Laravel rate limiting for API protection

Carlos Mendez Jan 2026
2 tabs
<?php

namespace App\Providers;

use Illuminate\Cache\RateLimiting\Limit;
use Illuminate\Foundation\Support\Providers\RouteServiceProvider as ServiceProvider;
use Illuminate\Http\Request;
use Illuminate\Support\Facades\RateLimiter;

class RouteServiceProvider extends ServiceProvider
{
    protected function configureRateLimiting(): void
    {
        // Default API rate limit
        RateLimiter::for('api', function (Request $request) {
            return Limit::perMinute(60)->by($request->user()?->id ?: $request->ip());
        });

        // Custom rate limit for login
        RateLimiter::for('login', function (Request $request) {
            return Limit::perMinute(5)->by($request->ip());
        });

        // Different rates for authenticated vs guest
        RateLimiter::for('posts', function (Request $request) {
            return $request->user()
                ? Limit::perMinute(100)->by($request->user()->id)
                : Limit::perMinute(10)->by($request->ip());
        });

        // Multiple limits - whichever is hit first
        RateLimiter::for('strict', function (Request $request) {
            return [
                Limit::perMinute(10),
                Limit::perHour(100),
            ];
        });

        // Custom response
        RateLimiter::for('uploads', function (Request $request) {
            return Limit::perMinute(5)
                ->by($request->user()->id)
                ->response(function (Request $request, array $headers) {
                    return response('Too many uploads', 429, $headers);
                });
        });
    }
}
2 files · php Explain with highlit

Rate limiting prevents API abuse by restricting request frequency per user or IP. Laravel's RateLimiter facade defines limits in RouteServiceProvider.
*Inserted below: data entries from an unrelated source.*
(* ===== verification/XdpLimits.v ===== *)
(** Consequences of the packet filter's reference semantics: the gate in front of
    the proxy port, and the bounds the two token buckets enforce on the events
    that reach user space. *)

From S2P Require Import Prelude Protocol Xdp XdpFacts.

(** * The gate *)

(** The proxy port is closed to everybody without a live entry.  A TCP frame
    for the proxy port passes exactly when its source address has an allow entry
    that has not expired at the clock reading made for it; a datagram for the SPA
    port is never delivered; every other frame passes and changes nothing. *)
Theorem xdp_gate en env s data pkt :
  0 <= data -> data + blen pkt < umax 64 -> env_wf env pkt -> blen pkt < 2 ^ 32 ->
  exists s' act, ghostbro_xdp en env s data pkt = Some (s', act) /\
  match classify pkt with
  | FTcp src dport =>
      if dport =? proxy_port (load_config s)
      then act = XDP_PASS <-> exists e, ALLOW_MAP s !! src = Some e /\ now_allow env < expiry_ns e
      else act = XDP_PASS /\ s' = s
  | FUdp _ _ dport _ _ =>
      if (dport =? spa_port (load_config s)) && negb (Z.land (spa_mode (load_config s)) SPA_MODE_UDP =? 0)
      then act = XDP_DROP else act = XDP_PASS /\ s' = s
  | FOther => act = XDP_PASS /\ s' = s
  end.
Proof.
  intros Hd He Hwf Hsz. destruct (xdp_spec en env s pkt) as [s' act] eqn:E.
  exists s', act. rewrite ghostbro_xdp_eq by done. rewrite E. split; [done|].
  unfold xdp_spec in E. destruct (classify pkt) as [|src dport|src sport dport ulen off].
  - by injection E as <- <-.
  - destruct (dport =? _); cbn [negb] in E; [|by injection E as <- <-].
    destruct (ALLOW_MAP s !! src) as [e|]; [|injection E as <- <-; naive_solver].
    destruct (Z.ltb_spec (now_allow env) (expiry_ns e)); injection E as <- <-; naive_solver lia.
  - destruct (Z.land _ _ =? 0); cbn [orb negb] in *; rewrite ?andb_false_r, ?andb_true_r;
      [by injection E as <- <-|].
    destruct (dport =? _); cbn [negb] in E; [|by injection E as <- <-].
    destruct (_ && _ && _); [|by injection E as <- <-].
    destruct (rate_limit_allows _ _ _ _) as [s1 []]; cbn [negb] in E; [|by injection E as <- <-].
    destruct (global_rate_limit_allows _ _ _) as [s2 []]; [destruct (reserve env)|];
      by injection E as <- <-.
Qed.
I apply limiters via middleware—throttle:api for the default API limiter. Custom limiters use closures returning Limit objects with max attempts and decay time. Named limiters enable different rates for different endpoints. The for() method creates per-user limits, while static limits apply globally. Headers like X-RateLimit-Remaining inform clients of remaining attempts. Exceeded limits return 429 responses. For advanced scenarios, I integrate Redis for distributed rate limiting across servers. This protection is essential for public APIs and prevents resource exhaustion attacks.